INPUT FOR THIS TASK =

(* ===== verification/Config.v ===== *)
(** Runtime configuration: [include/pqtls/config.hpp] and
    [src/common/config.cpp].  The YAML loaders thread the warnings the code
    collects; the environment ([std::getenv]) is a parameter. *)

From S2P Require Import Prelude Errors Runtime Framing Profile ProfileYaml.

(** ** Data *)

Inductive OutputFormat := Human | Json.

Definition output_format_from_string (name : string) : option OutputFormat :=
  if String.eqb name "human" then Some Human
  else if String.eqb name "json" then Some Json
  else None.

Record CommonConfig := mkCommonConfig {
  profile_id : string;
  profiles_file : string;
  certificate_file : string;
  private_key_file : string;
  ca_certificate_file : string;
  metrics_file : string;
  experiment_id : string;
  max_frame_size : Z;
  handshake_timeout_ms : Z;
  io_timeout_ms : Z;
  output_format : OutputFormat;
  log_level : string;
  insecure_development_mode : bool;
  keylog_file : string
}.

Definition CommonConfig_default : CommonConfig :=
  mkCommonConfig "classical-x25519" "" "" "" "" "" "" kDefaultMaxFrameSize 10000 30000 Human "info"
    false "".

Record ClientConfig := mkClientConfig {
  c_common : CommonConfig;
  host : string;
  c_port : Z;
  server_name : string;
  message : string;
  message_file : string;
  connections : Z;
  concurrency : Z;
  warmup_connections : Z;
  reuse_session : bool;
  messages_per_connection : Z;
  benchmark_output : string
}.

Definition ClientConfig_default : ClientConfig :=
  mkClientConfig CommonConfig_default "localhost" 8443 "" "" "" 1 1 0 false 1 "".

WORK REQUIRED = What should appear is an exact copy of the lines from the one with "else if String.eqb" through the end of the entries above, ends included, and no other text.

TASK OUTPUT =
  else if String.eqb name "json" then Some Json
  else None.

Record CommonConfig := mkCommonConfig {
  profile_id : string;
  profiles_file : string;
  certificate_file : string;
  private_key_file : string;
  ca_certificate_file : string;
  metrics_file : string;
  experiment_id : string;
  max_frame_size : Z;
  handshake_timeout_ms : Z;
  io_timeout_ms : Z;
  output_format : OutputFormat;
  log_level : string;
  insecure_development_mode : bool;
  keylog_file : string
}.

Definition CommonConfig_default : CommonConfig :=
  mkCommonConfig "classical-x25519" "" "" "" "" "" "" kDefaultMaxFrameSize 10000 30000 Human "info"
    false "".

Record ClientConfig := mkClientConfig {
  c_common : CommonConfig;
  host : string;
  c_port : Z;
  server_name : string;
  message : string;
  message_file : string;
  connections : Z;
  concurrency : Z;
  warmup_connections : Z;
  reuse_session : bool;
  messages_per_connection : Z;
  benchmark_output : string
}.

Definition ClientConfig_default : ClientConfig :=
  mkClientConfig CommonConfig_default "localhost" 8443 "" "" "" 1 1 0 false 1 "".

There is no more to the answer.